La flamme montait toujours !

Mais la prière du pauvre enfant montait plus haut encore. Dieu l’entendit, sans doute, et voulut qu’elle fût exaucée. Le ciel, obscurci depuis le matin par de lourdes et d’épaisses vapeurs, commença à se sillonner d’éclairs, puis un éclat terrible ébranla le chêne où priait Piquillo… Une longue traînée de feu parcourut l’horizon et déchira le nuage immense qui couvrait la forêt ; à l’instant toutes les cataractes du ciel parurent s’ouvrir, l’eau tomba par torrents, et Piquillo, sur la cime de l’arbre, et les yeux levés vers le ciel, s’écriait dans l’extase de sa joie :

— Dieu m’a exaucé ! Dieu veut que je sois un honnête homme !

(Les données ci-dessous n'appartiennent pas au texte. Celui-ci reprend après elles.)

(** The value between quotes, or bare, comes out of the two [strip]s of
    the quotes. *)
Lemma value_unquoted (value quote : str) :
  clean_ends is_quote value ->
  In quote [[]; dq; py "'"] ->
  strip_chars (py "'") (strip_chars dq (quote ++ value ++ quote)) = value.
Proof.
  intros Hquote Hin.
  assert (Hdq : clean_ends (fun c => c =? 34) value).
  { apply (clean_ends_weaken is_quote); [|exact Hquote].
    intros c H. exact (proj1 (is_quote_false c H)). }
  assert (Hsq : clean_ends (fun c => c =? 39) value).
  { apply (clean_ends_weaken is_quote); [|exact Hquote].
    intros c H. exact (proj2 (is_quote_false c H)). }
  assert (Hdq' : clean_ends (fun c => existsb (N.eqb c) dq) value).
  { apply (clean_ends_weaken (fun c => c =? 34)); [|exact Hdq].
    intros c H. unfold dq. cbn [existsb]. now rewrite H. }
  assert (Hsq' : clean_ends (fun c => existsb (N.eqb c) [39]) value).
  { apply (clean_ends_weaken (fun c => c =? 39)); [|exact Hsq].
    intros c H. cbn [existsb]. now rewrite H. }
  change (py "'") with [39] in *. unfold dq in *.
  destruct Hin as [<- | [<- | [<- | []]]].
  - cbn [app]. rewrite app_nil_r.
    rewrite (strip_chars_clean [34] value Hdq'). exact (strip_chars_clean [39] value Hsq').
  - cbn [app]. rewrite (strip_chars_quoted 34 value Hdq).
    exact (strip_chars_clean [39] value Hsq').
  - cbn [app]. rewrite (strip_chars_clean [34] (39 :: value ++ [39])).
    + exact (strip_chars_quoted 39 value Hsq).
    + apply (clean_ends_app _ [39] (value ++ [39])); try discriminate.
      * now destruct value.
      * intros c rest E. now injection E as <- _.
      * intros front c E. apply last_of_snoc in E. now subst c.
Qed.

(** The value with its quotes neither starts nor ends with white space. *)
Lemma quoted_clean (value quote : str) :
  clean_ends isspace value ->
  In quote [[]; dq; py "'"] ->
  clean_ends isspace (quote ++ value ++ quote).
Proof.
  intros Hvalue Hin.
  change (py "'") with [39] in Hin. unfold dq in Hin.
  destruct Hin as [<- | [<- | [<- | []]]].
  - cbn [app]. now rewrite app_nil_r.
  - apply (clean_ends_app isspace [34] (value ++ [34])); try discriminate.
    + now destruct value.
    + intros c rest E. now injection E as <- _.
    + intros front c E. apply last_of_snoc in E. now subst c.
  - apply (clean_ends_app isspace [39] (value ++ [39])); try discriminate.
    + now destruct value.
    + intros c rest E. now injection E as <- _.
    + intros front c E. apply last_of_snoc in E. now subst c.
Qed.

Lemma blank_no_equals (ws : str) : blank ws -> ~ In 61 ws.
Proof.
  intros H Hin. apply (proj1 (List.Forall_forall _ _) H) in Hin.
  vm_compute in Hin. discriminate Hin.
Qed.

(** A line with a key and a value, as [strip] leaves it: the white space
    at its ends is gone, and what follows the equals sign gives the
    value with its quotes once it is stripped. *)
Lemma env_line_stripped (key body ws1 ws2 ws3 ws4 : str) :
  key <> [] ->
  clean_ends isspace key ->
  clean_ends isspace body ->
  blank ws1 -> blank ws2 -> blank ws3 -> blank ws4 ->
  exists tail,
    strip (ws1 ++ key ++ ws2 ++ 61 :: ws3 ++ body ++ ws4) = key ++ ws2 ++ 61 :: tail /\
    strip tail = body.
Proof.
  intros Hne Hkey Hbody H1 H2 H3 H4.
  destruct body as [|b body'].
  - exists []. split; [|reflexivity]. cbn [app].
    replace (ws1 ++ key ++ ws2 ++ 61 :: ws3 ++ ws4)
      with (ws1 ++ (key ++ ws2 ++ [61]) ++ (ws3 ++ ws4)).
    + rewrite strip_padded; [reflexivity | exact H1 | |].
      * apply List.Forall_app. now split.
      * rewrite app_assoc.
        apply clean_ends_app; [now destruct key | discriminate | |].
        -- intros c rest E. destruct key as [|k key']; [now elim Hne|].
           cbn [app] in E. injection E as <- _. now apply (proj1 Hkey k key').
        -- intros front c E. apply (last_of_snoc [] front 61 c) in E. now subst c.
    + now rewrite <- !app_assoc.
  - exists (ws3 ++ b :: body'). split.
    + replace (ws1 ++ key ++ ws2 ++ 61 :: ws3 ++ (b :: body') ++ ws4)
        with (ws1 ++ (key ++ ws2 ++ 61 :: ws3 ++ b :: body') ++ ws4).
      * rewrite strip_padded; [reflexivity | exact H1 | exact H4 |].
        replace (key ++ ws2 ++ 61 :: ws3 ++ b :: body')
          with ((key ++ ws2 ++ 61 :: ws3) ++ b :: body')
          by (now rewrite <- !app_assoc).
        apply clean_ends_app; [now destruct key | discriminate | | apply Hbody].
        intros c rest E. destruct key as [|k key']; [now elim Hne|].
        cbn [app] in E. injection E as <- _. now apply (proj1 Hkey k key').
      * rewrite <- !app_assoc. cbn [app]. now rewrite <- !app_assoc.
    + rewrite <- (app_nil_r (b :: body')) at 1.
      apply strip_padded; [exact H3 | constructor | exact Hbody].
Qed.

Lemma lstrip_suffix (s : str) : exists a, s = a ++ lstrip s.
Proof.
  induction s as [|x t [a IH]]; [now exists []|].
  cbn [lstrip]. destruct (isspace x).
  - exists (x :: a). cbn [app]. now f_equal.
  - now exists [].
Qed.

Lemma strip_inside (s : str) : exists a b, s = a ++ strip s ++ b.
Proof.
  unfold strip, rstrip.
  destruct (lstrip_suffix s) as [a Ha].
  destruct (lstrip_suffix (rev (lstrip s))) as [b Hb].
  exists a, (rev b). rewrite <- rev_app_distr, <- Hb, rev_involutive. exact Ha.
Qed.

Pendant une heure, l’orage continua avec la même force, et Piquillo le bénissait ! Avec quelle joie, avec quelle reconnaissance il contemplait ce nouveau déluge et la pluie qui, tombant en retentissant sur les feuilles desséchées, formait déjà un large ruisseau au pied du chêne, et à l’endroit même, où, tout à l’heure encore, éclatait le foyer de l’incendie ! toutes les branches enflammées venaient successivement de s’éteindre ; leurs bras à demi consumés dessinaient de longues lignes noires au milieu des feuillages verts que l’élément destructeur avait épargnés ; aucune lueur de feu n’apparaissait plus.

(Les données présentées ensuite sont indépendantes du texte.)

(** The observer of [input.section_nav]. *)
Definition section_nav_observer (df : DataFrame) (selected : string) : M unit :=
  (if bool_decide (selected ∈ sections df) then
     set_current_section selected ;;
     set_current_question (Some "") ;;
     reset_state ;;
     let section_questions := rows_of_section df selected in
     let unique_questions := drop_duplicates question_number section_questions in
     match unique_questions with
     | [] => mret tt
     | r :: _ => set_current_question (main_question r)
     end
   else mret tt) ;;
  w ← get_world;
  if negb (initial_load w) then send CollapseNavbar
  else set_initial_load false.

(** The observer of [input.question]. *)
Definition question_observer (question : string) : M unit :=
  if negb (falsy question) then
    set_current_question (Some question) ;;
    reset_state
  else mret tt.

(** [create_option_observer(sub_q, opt)], first half: the two guards and
    the lookups.  [None] stands for an early [return]; otherwise the
    result is [feedback_message], [is_correct] and [len(sub_questions)]. *)
Definition resolve_click (df : DataFrame) (sub_q opt : nat)
    : M (option (cell * na_bool * nat)) :=
  s ← get_sess;
  let q_data := rows_of_question df (current_section s) (current_question s) in
  let sub_questions := unique (map sub_question q_data) in
  match sub_questions !! sub_q with
  | None => mret None
  | Some sq =>
      let sub_q_data := rows_of_step q_data sq in
      let options := current_order s in
      match options !! opt with
      | None => mret None
      | Some clicked_option =>
          r ← lift (iloc0 sub_q_data);
          feedback_message ← lift (feedback_col (original_index clicked_option) r);
          let is_correct :=
            na_eq (original_index clicked_option) (correct_option r) in
          mret (Some (feedback_message, is_correct, length sub_questions))
      end
  end.

(** Second half: the three branches on [is_correct]. *)
Definition click_transition (feedback_message : cell) (is_correct : na_bool)
    (len_sub_questions : nat) : M unit :=
  b ← lift (truth is_correct);
  s ← get_sess;
  if b && (current_subq s <? len_sub_questions - 1) then
    set_current_subq (current_subq s + 1) ;;
    send (RenderMath (SelSubq (current_subq s + 1))) ;;
    show_new_notification (Some "Correct! Moving to next step.") 3 "message"
  else if b then
    show_new_notification
      (Some "Correct! Please enter your final answer.") 3 "message"
  else
    show_new_notification feedback_message 5 "warning" ;;
    send (RenderMath SelFeedbackMessage).

Definition option_observer (df : DataFrame) (sub_q opt : nat) : M unit :=
  x ← resolve_click df sub_q opt;
  match x with
  | None => mret tt
  | Some (feedback_message, is_correct, n) =>
      click_transition feedback_message is_correct n
  end.

(** The observers that [server] registers: [for i in range(10)],
    [for j in range(4)]. *)
Definition option_observers : list (nat * nat) :=
  i ← seq 0 10; j ← seq 0 4; [(i, j)].

(** [lo <= v <= hi], the value of [numeric_correct]. *)
Definition range_check (lo v hi : pynum) : bool := py_le lo v && py_le v hi.

(** [selected_units == correct_units], the value of [units_correct]. *)
Definition units_check (selected_units : string) (correct_units : cell)
    : bool :=
  cell_eq correct_units (Some selected_units).

(** [check_numeric], the observer of [input.submit_answer]. *)
Definition check_numeric (df : DataFrame) (numeric_answer : option pynum)
    (units_answer : string) : M unit :=
  match numeric_answer with
  | None => set_feedback_text ""
  | Some v =>
      set_current_answer (Some v) ;;
      set_current_units units_answer ;;
      s ← get_sess;
      let q_data :=
        rows_of_question df (current_section s) (current_question s) in
      match q_data with
      | [] => mret tt
      | r :: _ =>
          lo ← lift (float (min_value r));
          hi ← lift (float (max_value r));
          let correct_range := (lo, hi) in
          let selected_units := units_answer in
          let correct_units := units r in
          let numeric_correct :=
            range_check (fst correct_range) v (snd correct_range) in
          let units_correct := units_check selected_units correct_units in
          if numeric_correct && units_correct then
            set_show_solution true ;;
            set_feedback_text "Correct! View the complete solution below." ;;
            show_new_notification
              (Some "Correct! You can now view the complete solution.")
              5 "message" ;;
            send (RenderMath SelSolutionContent)
          else if numeric_correct && negb units_correct then
            set_show_solution false ;;
            let msg :=
              if String.eqb selected_units "Select units"
              then "Your numeric answer is correct! Please select the appropriate units."
              else "Your numeric answer is correct, but the units are incorrect. Try again!" in
            set_feedback_text msg ;;
            show_new_notification (Some msg) 5 "warning"
          else
            set_show_solution false ;;
            set_feedback_text
              "Try again. Your answer is not within the acceptable range." ;;
            show_new_notification
              (Some "Try again. Your answer is not within the acceptable range.")
              5 "warning"
      end
  end.

(** ** Events *)

Inductive event : Type :=
  | ClickSectionButton (button_id : string)
  | SelectSectionNav (selected : string)
  | SelectQuestion (question : string)
  | ClickOption (i j : nat)
  | SubmitAnswer (numeric_answer : option pynum) (units_answer : string)
  | RenderMainContent (draws : list nat).

(** Runs, in registration order, the observers whose input changed. *)
Fixpoint run_observers {K : Type} (hit : K -> bool) (obs : K -> M unit)
    (registered : list K) : M unit :=
  match registered with
  | [] => mret tt
  | k :: rest =>
      (if hit k then obs k else mret tt) ;;
      run_observers hit obs rest
  end.

Definition section_button_id (section : string) : string :=
  "section_button_" ++ sanitize_id section.

(** What the server does on one event of the browser (or, for
    [RenderMainContent], on one run of the render function). *)
Definition dispatch (df : DataFrame) (ev : event) : M unit :=
  match ev with
  | ClickSectionButton button_id =>
      run_observers (fun s => String.eqb (section_button_id s) button_id)
        section_button_observer (sections df)
  | SelectSectionNav selected => section_nav_observer df selected
  | SelectQuestion question => question_observer question
  | ClickOption i j =>
      run_observers (fun k => (fst k =? i) && (snd k =? j))
        (fun k => option_observer df (fst k) (snd k)) option_observers
  | SubmitAnswer numeric_answer units_answer =>
      check_numeric df numeric_answer units_answer
  | RenderMainContent draws => main_content df draws
  end.

(** A run of events; an exception ends it. *)
Fixpoint run (df : DataFrame) (evs : list event) : M unit :=
  match evs with
  | [] => mret tt
  | ev :: rest => dispatch df ev ;; run df rest
  end.

(** ** The order on numbers *)

(** [a <= b] as a proposition: the order of the extended rationals, with
    NaN below and above nothing. *)
Definition num_le (a b : pynum) : Prop :=
  match a, b with
  | NaN, _ | _, NaN => False
  | NInf, _ => True
  | _, PInf => True
  | Fin x, Fin y => (x <= y)%Q
  | _, _ => False
  end.

Definition num_lt (a b : pynum) : Prop := num_le a b /\ ~ num_le b a.

(** The removal that [show_new_notification] sends first. *)
Definition retract (w : World) : list message :=
  match last_notification_id w with
  | Some old_id => [NotificationRemove old_id]
  | None => []
  end.

(** The world after [show_new_notification], on top of messages [pre]
    already added to those of [w]. *)
Definition notified (s : Session) (w : World) (pre : list message)
    (msg : string) (duration : nat) (type : string) : World :=
  mkWorld s (Some (notification_count w)) (initial_load w)
    (is_section_selected w) (S (notification_count w))
    (NotificationShow msg duration type (notification_count w)
       :: retract w ++ pre ++ sent w).

(** The two messages of a right number with wrong units. *)
Definition units_message (selected_units : string) : string :=
  if String.eqb selected_units "Select units"
  then "Your numeric answer is correct! Please select the appropriate units."
  else "Your numeric answer is correct, but the units are incorrect. Try again!".

(** ** Sample datasets *)

(** One section with one question of two steps: the first step has
    three options of which the second is right, the second step is the
    numeric answer in [9.5, 10.5] m/s. *)
Definition kinematics_step1 : Row :=
  mkRow (Some (Text "Kinematics")) (Some "1") (Some "Q1") (Some "Pick the equation")
    (Some "A car speeds up.") None (Some "v = u + a t")
    (Some "v = d / t") (Some "v = u + a t") (Some "https://example.org/c.png")
    None
    (Some "That is the average speed.") (Some "Right.")
    (Some "Look at the units.") None
    (Some 2%Z) (Numeric (Fin (19 # 2))) (Numeric (Fin (21 # 2))) (Some "m/s").

Definition kinematics_step2 : Row :=
  mkRow (Some (Text "Kinematics")) (Some "1") (Some "Q1") (Some "Compute v")
    (Some "A car speeds up.") None (Some "v = u + a t")
    None None None None None None None None
    None (Numeric (Fin (19 # 2))) (Numeric (Fin (21 # 2))) (Some "m/s").

Definition kinematics : DataFrame := [kinematics_step1; kinematics_step2].

(** The session on the first step of Q1, before any render. *)
Definition on_Q1 : World :=
  mkWorld
    (mkSession [] "Kinematics" (Some "Q1") 0 false "" None "Select units")
    None false true 0 [].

Piquillo se hasarda avec précaution à descendre, un à un, les degrés dangereux de l’édifice dont il habitait le faîte. La descente n’était pas facile : là, il cherchait vainement à saisir une branche que la pluie avait rendue glissante ; là, il s’appuyait sur une autre que le feu avait consumée, et qui se brisait sous son pied ; celle-ci, quoique éteinte en apparence, était encore brûlante ; enfin le voyageur était à la moitié de sa course ; encore quelques instants, et il allait toucher la terre, lorsqu’au milieu de l’orage qui grondait toujours, il entendit marcher dans la forêt. Un homme s’avançait avec peine au milieu de la terre boueuse et détrempée, et s’appuyait, de temps en temps, pour franchir des flaques d’eau ou des fossés, sur une longue carabine à deux coups, qu’il tenait à la main.

Épuisé de fatigue, il s’arrêta près du chêne où séjournait encore Piquillo, et tout à la fois pour respirer et pour essuyer la sueur qui, ainsi que la pluie, coulait de son front, il ôta un instant son chapeau en proférant une horrible imprécation !… Cette voix que Piquillo ne connaissait que trop bien, cette voix était celle de Caralo le bandit ! Caralo échappé au massacre de tous les siens !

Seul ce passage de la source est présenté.